*Work to complete*:
The lines from the start of the records through the one containing "Conventions of the embedding." are to be transcribed exactly, and nothing else.

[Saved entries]
(** * Search-Engine: inverted index construction and query scoring

    A shallow embedding of [index_constructor.py] (class [InvertedIndex]) and
    [basic_query.py] (class [BasicQuery]).

    Conventions of the embedding.
    - Python [float]s are modelled by the real numbers: [/] is [py_truediv]
      (raises [ZeroDivisionError] on a zero divisor), [math.log] is [py_log]
      (raises [ValueError] outside its domain) over Stdlib's [ln].
    - A Python [dict] / [defaultdict] is an insertion-ordered association list
      ([Dict]): iteration order is insertion order, assignment to an existing
      key keeps its position.
    - The MongoDB collection [inverted_index] is a list of term rows in natural
      order; [find_one], [$push] with upsert, and the positional [$set] are
      written out on that list.  Driver calls are taken synchronously: [await]
      and the semaphore of [build_index] are erased, documents are processed in
      manifest order, and a write on the in-memory store always succeeds.
    - [nltk.word_tokenize], the Snowball stemmer and [stop_words.txt] are not
      part of the repository: they are Section variables. *)

From Stdlib Require Import List String Ascii Bool Arith Lia.
From Stdlib Require Import Reals Lra Permutation Sorted.
Import ListNotations.
Lemma cardinal_direction_exact (angle : Z) :
  0 <= angle < 65536 -> cmps12_get_cardinal_direction angle = spec_direction angle.
Proof.
  intros Ha. unfold cmps12_get_cardinal_direction, spec_direction.
  rewrite (cardinal_val_exact angle Ha), <- spec_round_eq. cbv zeta.
  pose proof (spec_round_nonneg angle (proj1 Ha)) as Hv.
  rewrite Z.rem_mod_nonneg by lia.
  pose proof (Z.mod_pos_bound (spec_round angle) 16 ltac:(lia)) as Hb.
  destruct (Z.ltb_spec (spec_round angle mod 16) 0); [lia|reflexivity].
Qed.

(** C7. For every integer angle from 0 to 359 degrees the function
    returns a compass point, the one at index [round(angle / 22.5) mod 16]
    of the 16-entry table N, NNE, NE, ENE, E, ESE, SE, SSE, S, SSW, SW,
    WSW, W, WNW, NW, NNW, the rounding being taken in exact arithmetic. *)
Theorem cardinal_direction_rounds_to_nearest_point (angle : Z) :
  0 <= angle <= 359 ->
  cmps12_get_cardinal_direction angle
  = nth_error [ "N"; "NNE"; "NE"; "ENE"; "E"; "ESE"; "SE"; "SSE";
                "S"; "SSW"; "SW"; "WSW"; "W"; "WNW"; "NW"; "NNW" ]%string
              (Z.to_nat (spec_round angle mod 16))
  /\ exists d, cmps12_get_cardinal_direction angle = Some d.
Proof.
  intros Ha.
  assert (Hexact : cmps12_get_cardinal_direction angle = spec_direction angle)
    by (apply cardinal_direction_exact; lia).
  split.
  - rewrite Hexact. reflexivity.
  - rewrite Hexact. unfold spec_direction.
    destruct (direction_of_index (spec_round angle mod 16)) as [d [Hd _]].
    + apply Z.mod_pos_bound. lia.
    + exists d. exact Hd.
Qed.

Lemma cardinal_direction_rounds_to_nearest_point_witness :
  0 <= 359 <= 359
  /\ cmps12_get_cardinal_direction 359
     = nth_error [ "N"; "NNE"; "NE"; "ENE"; "E"; "ESE"; "SE"; "SSE";
                   "S"; "SSW"; "SW"; "WSW"; "W"; "WNW"; "NW"; "NNW" ]%string
                 (Z.to_nat (spec_round 359 mod 16))
  /\ exists d, cmps12_get_cardinal_direction 359 = Some d.
Proof.
  split; [lia|]. apply (cardinal_direction_rounds_to_nearest_point 359). lia.
Defined.

(** C9. The function is total on [uint16_t]: the conversion to [int] is
    defined, the index [val % 16] lies in 0..15, and one of the 16
    direction strings is returned. *)
Theorem cardinal_direction_total (angle : Z) :
  0 <= angle < 65536 ->
  exists val d,
    cardinal_val angle = Some val
    /\ 0 <= Z.rem val 16 <= 15
    /\ nth_error directions (Z.to_nat (Z.rem val 16)) = Some d
    /\ cmps12_get_cardinal_direction angle = Some d
    /\ In d directions.
Proof.
  intros Ha.
  pose proof (cardinal_val_exact angle Ha) as Hval.
  assert (Hv : 0 <= (4 * angle + 45) / 90) by (apply Z.div_pos; lia).
  set (val := (4 * angle + 45) / 90) in *.
  assert (Hidx : 0 <= Z.rem val 16 < 16).
  { rewrite Z.rem_mod_nonneg by lia. apply Z.mod_pos_bound. lia. }
  destruct (direction_of_index _ Hidx) as [d [Hd Hin]].
  exists val, d. repeat split; try assumption; try lia.
  unfold cmps12_get_cardinal_direction. rewrite Hval. cbv zeta.
  destruct (Z.ltb_spec (Z.rem val 16) 0); [lia|exact Hd].
Qed.

Lemma cardinal_direction_total_witness :
  exists val d,
    cardinal_val 65535 = Some val
    /\ 0 <= Z.rem val 16 <= 15
    /\ nth_error directions (Z.to_nat (Z.rem val 16)) = Some d
    /\ cmps12_get_cardinal_direction 65535 = Some d
    /\ In d directions.
Proof.
  apply (cardinal_direction_total 65535). lia.
Defined.

(** C4 as stated fails: the argument is in whole degrees, so 225 is
    225 degrees, south-west; between 0 and 225 the output has already
    left "N" at 12. *)
Lemma cardinal_direction_225_is_not_NNE :
  cmps12_get_cardinal_direction 225 = Some "SW"%string
  /\ cmps12_get_cardinal_direction 225 <> Some "NNE"%string
  /\ cmps12_get_cardinal_direction 12 = Some "NNE"%string
  /\ cmps12_get_cardinal_direction 224 <> Some "N"%string.
Proof.
  repeat split; try (vm_compute; reflexivity); vm_compute; discriminate.
Qed.

Lemma spec_direction_period (k angle : Z) :
  0 <= angle -> 0 <= k ->
  spec_direction (angle + 360 * k) = spec_direction angle.
Proof.
  intros Ha Hk. unfold spec_direction. rewrite !spec_round_eq.
  replace (4 * (angle + 360 * k) + 45) with (4 * angle + 45 + (16 * k) * 90) by lia.
  rewrite Z.div_add by lia.
  replace ((4 * angle + 45) / 90 + 16 * k) with ((4 * angle + 45) / 90 + k * 16) by lia.
  rewrite Z.mod_add by lia. reflexivity.
Qed.

(** C4, amended. The argument is in whole degrees and the mapping is
    cyclic with period 360, hence also with period 3600, as long as the
    argument stays a [uint16_t]; 0 and 3600 both give "N"; the output is
    "N" on 0..11 and 12 is the first input that gives "NNE". *)
Theorem cardinal_direction_cyclic_in_degrees :
  (forall angle, 0 <= angle -> angle + 360 < 65536 ->
     cmps12_get_cardinal_direction (angle + 360) = cmps12_get_cardinal_direction angle)
  /\ (forall angle, 0 <= angle -> angle + 3600 < 65536 ->
     cmps12_get_cardinal_direction (angle + 3600) = cmps12_get_cardinal_direction angle)
  /\ cmps12_get_cardinal_direction 0 = Some "N"%string
  /\ cmps12_get_cardinal_direction 3600 = Some "N"%string
  /\ (forall angle, 0 <= angle < 12 ->
     cmps12_get_cardinal_direction angle = Some "N"%string)
  /\ cmps12_get_cardinal_direction 12 = Some "NNE"%string.
Proof.
  split; [|split; [|split; [|split; [|split]]]].
  - intros angle Ha Hb.
    rewrite !cardinal_direction_exact by lia.
    replace (angle + 360) with (angle + 360 * 1) by lia.
    apply spec_direction_period; lia.
  - intros angle Ha Hb.
    rewrite !cardinal_direction_exact by lia.
    replace (angle + 3600) with (angle + 360 * 10) by lia.
    apply spec_direction_period; lia.
  - vm_compute. reflexivity.
  - vm_compute. reflexivity.
  - intros angle Ha.
    rewrite cardinal_direction_exact by lia.
    unfold spec_direction. rewrite spec_round_eq.
    assert (Hq : (4 * angle + 45) / 90 = 0).
    { apply Z.div_small. lia. }
    rewrite Hq. reflexivity.
  - vm_compute. reflexivity.
Qed.

Lemma cardinal_direction_cyclic_in_degrees_witness :
  cmps12_get_cardinal_direction (225 + 360) = cmps12_get_cardinal_direction 225
  /\ cmps12_get_cardinal_direction (225 + 3600) = cmps12_get_cardinal_direction 225
  /\ cmps12_get_cardinal_direction 11 = Some "N"%string.
Proof.
  split; [|split].
  - apply (proj1 cardinal_direction_cyclic_in_degrees 225); lia.
  - apply (proj1 (proj2 cardinal_direction_cyclic_in_degrees) 225); lia.
  - apply (proj1 (proj2 (proj2 (proj2 (proj2 cardinal_direction_cyclic_in_degrees)))) 11).
    lia.
Defined.

(** C10. [cmps12_init] stores the bus handle and zeroes [angle8],
    [angle16], [pitch] and [roll] whatever the struct held and whatever
    the probe answers: the single bus transaction is the 1-byte read at
    address 0x60, the result is [true] exactly when that read did not
    return a negative value, and when it is [false] the struct is left
    in the reset state. *)
Theorem cmps12_init_resets_struct_unconditionally
    {HW : Type} `{I2CHardware HW} (w : world HW) (compass : cmps12_t)
    (port : option i2c_inst_t) (ok : bool) (compass' : cmps12_t) (w' : world HW) :
  cmps12_init w compass port = (ok, compass', w') ->
  compass' = mkCompass port 0 0 0 0
  /\ trace w' = trace w ++ [I2C_read port CMPS12_ADDRESS 1 false]
  /\ (ok = false <-> fst (fst (hw_read (hw w) port CMPS12_ADDRESS 1 false)) < 0)
  /\ (ok = false -> compass' = mkCompass port 0 0 0 0).
Proof.
  unfold cmps12_init, i2c_read_blocking.
  destruct (hw_read (hw w) port CMPS12_ADDRESS 1 false) as [[result dst] h].
  intros Hinit. injection Hinit as Hok Hc Hw. subst ok compass' w'.
  cbn. repeat split.
  - intros Hneg. apply Z.leb_gt. assumption.
  - intros Hneg. apply Z.leb_gt in Hneg. assumption.
Qed.

Lemma cmps12_init_resets_struct_unconditionally_witness :
  let w := scripted_world [(-2, [])] in
  let compass := mkCompass None 7 1234 (-3) 5 in
  let w' := mkWorld [] [I2C_read (Some 0) CMPS12_ADDRESS 1 false] 0 in
  cmps12_init w compass (Some 0) = (false, mkCompass (Some 0) 0 0 0 0, w')
  /\ (mkCompass (Some 0) 0 0 0 0 = mkCompass (Some 0) 0 0 0 0
      /\ trace w' = trace w ++ [I2C_read (Some 0) CMPS12_ADDRESS 1 false]
      /\ (false = false
          <-> fst (fst (hw_read (hw w) (Some 0) CMPS12_ADDRESS 1 false)) < 0)
      /\ (false = false -> mkCompass (Some 0) 0 0 0 0 = mkCompass (Some 0) 0 0 0 0)).
Proof.
  intros w compass w'. split.
  - reflexivity.
  - apply (cmps12_init_resets_struct_unconditionally w compass (Some 0)).
    reflexivity.
Defined.

End CMPS12_Properties.

(* ================================================================== *)
(** ** VEML7700: properties *)

Module VEML7700_Properties.
Import VEML7700.

(** *** Resolution *)

(** The two clamp literals as binary32 values: [9019431 * 2^-31] and
    [9019431 * 2^-22], the floats nearest to 0.0042 and 2.1504. *)
Lemma resolution_literals :
  resolution_min = S754_finite false 9019431 (-31)
  /\ resolution_max = S754_finite false 9019431 (-22).
Proof. split; vm_compute; reflexivity. Qed.

(** The literals [0.125f] and [0.25f] are exact: one eighth and one
    quarter. *)
Lemma gain_literals_exact :
  gain_val VEML7700_GAIN_1_8 = Binary32.div (Binary32.of_Z 1) (Binary32.of_Z 8)
  /\ gain_val VEML7700_GAIN_1_4 = Binary32.div (Binary32.of_Z 1) (Binary32.of_Z 4).
Proof. split; vm_compute; reflexivity. Qed.

Ltac enumerate_members :=
  repeat match goal with
         | Hin : In _ (_ :: _) |- _ => destruct Hin as [<-|Hin]
         | Hin : In _ [] |- _ => destruct Hin
         end.

(** C6. For all valid gain and integration-time enumerators the
    resolution lies between the literals [0.0042f] and [2.1504f], and it
    does not decrease when the gain (x1/8 < x1/4 < x1 < x2) or the
    integration time (25 < 50 < 100 < 200 < 400 < 800 ms) decreases; it
    increases when one of the two decreases strictly. The numbers that
    the code looks up for an enumerator are those of its name. *)
Theorem resolution_bounded_and_monotone
    (g1 g2 : veml7700_gain_t) (it1 it2 : veml7700_it_t) :
  In g1 valid_gains -> In g2 valid_gains ->
  In it1 valid_its -> In it2 valid_its ->
  (Binary32.leb resolution_min (veml7700_get_resolution g1 it1) = true
   /\ Binary32.leb (veml7700_get_resolution g1 it1) resolution_max = true)
  /\ (spec_gain_eighths g1 <= spec_gain_eighths g2 ->
      spec_integration_ms it1 <= spec_integration_ms it2 ->
      Binary32.leb (veml7700_get_resolution g2 it2)
                   (veml7700_get_resolution g1 it1) = true)
  /\ (spec_gain_eighths g1 <= spec_gain_eighths g2 ->
      spec_integration_ms it1 <= spec_integration_ms it2 ->
      spec_gain_eighths g1 < spec_gain_eighths g2
      \/ spec_integration_ms it1 < spec_integration_ms it2 ->
      Binary32.ltb (veml7700_get_resolution g2 it2)
                   (veml7700_get_resolution g1 it1) = true)
  /\ gain_val g1 = Binary32.div (Binary32.of_Z (spec_gain_eighths g1)) (Binary32.of_Z 8)
  /\ it_val it1 = Binary32.of_Z (spec_integration_ms it1).
Proof.
  unfold valid_gains, valid_its. intros Hg1 Hg2 Hi1 Hi2.
  enumerate_members.
  all: split; [split; vm_compute; reflexivity|].
  all: split;
    [intros Hg Hi;
     first [ vm_compute; reflexivity
           | exfalso; vm_compute in Hg; apply Hg; reflexivity
           | exfalso; vm_compute in Hi; apply Hi; reflexivity ]|].
  all: split;
    [intros Hg Hi Hstrict;
     first [ vm_compute; reflexivity
           | exfalso; vm_compute in Hg; apply Hg; reflexivity
           | exfalso; vm_compute in Hi; apply Hi; reflexivity
           | exfalso; destruct Hstrict as [Hs|Hs]; vm_compute in Hs; discriminate Hs ]|].
  all: split; vm_compute; reflexivity.
Qed.

Lemma resolution_bounded_and_monotone_witness :
  (In VEML7700_GAIN_1_8 valid_gains /\ In VEML7700_GAIN_2 valid_gains
   /\ In VEML7700_IT_25MS valid_its /\ In VEML7700_IT_800MS valid_its)
  /\ (spec_gain_eighths VEML7700_GAIN_1_8 <= spec_gain_eighths VEML7700_GAIN_2
      /\ spec_integration_ms VEML7700_IT_25MS <= spec_integration_ms VEML7700_IT_800MS)
  /\ Binary32.leb (veml7700_get_resolution VEML7700_GAIN_2 VEML7700_IT_800MS)
                  (veml7700_get_resolution VEML7700_GAIN_1_8 VEML7700_IT_25MS) = true
  /\ Binary32.ltb (veml7700_get_resolution VEML7700_GAIN_2 VEML7700_IT_800MS)
                  (veml7700_get_resolution VEML7700_GAIN_1_8 VEML7700_IT_25MS) = true.
Proof.
  assert (Hmem : In VEML7700_GAIN_1_8 valid_gains /\ In VEML7700_GAIN_2 valid_gains
                 /\ In VEML7700_IT_25MS valid_its /\ In VEML7700_IT_800MS valid_its).
  { unfold valid_gains, valid_its. simpl. tauto. }
  assert (Hgain : spec_gain_eighths VEML7700_GAIN_1_8 <= spec_gain_eighths VEML7700_GAIN_2)
    by (vm_compute; discriminate).
  assert (Htime : spec_integration_ms VEML7700_IT_25MS
                  <= spec_integration_ms VEML7700_IT_800MS)
    by (vm_compute; discriminate).
  assert (Hless : spec_gain_eighths VEML7700_GAIN_1_8 < spec_gain_eighths VEML7700_GAIN_2)
    by (vm_compute; reflexivity).
  split; [exact Hmem|]. split; [split; assumption|].
  destruct Hmem as [Hg1 [Hg2 [Hi1 Hi2]]].
  destruct (resolution_bounded_and_monotone
              VEML7700_GAIN_1_8 VEML7700_GAIN_2 VEML7700_IT_25MS VEML7700_IT_800MS
              Hg1 Hg2 Hi1 Hi2) as [_ [Hmono [Hstrict _]]].
  split; [apply Hmono; assumption|].
  apply Hstrict; [assumption|assumption|left; exact Hless].
Defined.

(** *** Register transport *)

Section Transport.
Context {HW : Type} `{I2CHardware HW}.

Lemma write_reg_ready (w : world HW) (s : veml7700_sensor_t) (reg data : Z) :
  initialized s = true ->
  veml7700_write_reg w (Some s) reg data
  = let '(r, h) := hw_write (hw w) (i2c_port s) VEML7700_I2C_ADDRESS
                            (write_frame reg data) false in
    (if r =? 3 then VEML7700_OK else VEML7700_ERROR_I2C_TX,
     after_call w h (I2C_write (i2c_port s) VEML7700_I2C_ADDRESS
                               (write_frame reg data) false)).
Proof.
  intros Hinit. unfold veml7700_write_reg, i2c_write_blocking, write_frame, after_call.
  rewrite Hinit. cbn [negb].
  destruct (hw_write _ _ _ _ _) as [r h].
  destruct (Z.ltb_spec r 0); destruct (Z.eqb_spec r 3); try lia; reflexivity.
Qed.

*Response below*:
(** * Search-Engine: inverted index construction and query scoring

    A shallow embedding of [index_constructor.py] (class [InvertedIndex]) and
    [basic_query.py] (class [BasicQuery]).

    Conventions of the embedding.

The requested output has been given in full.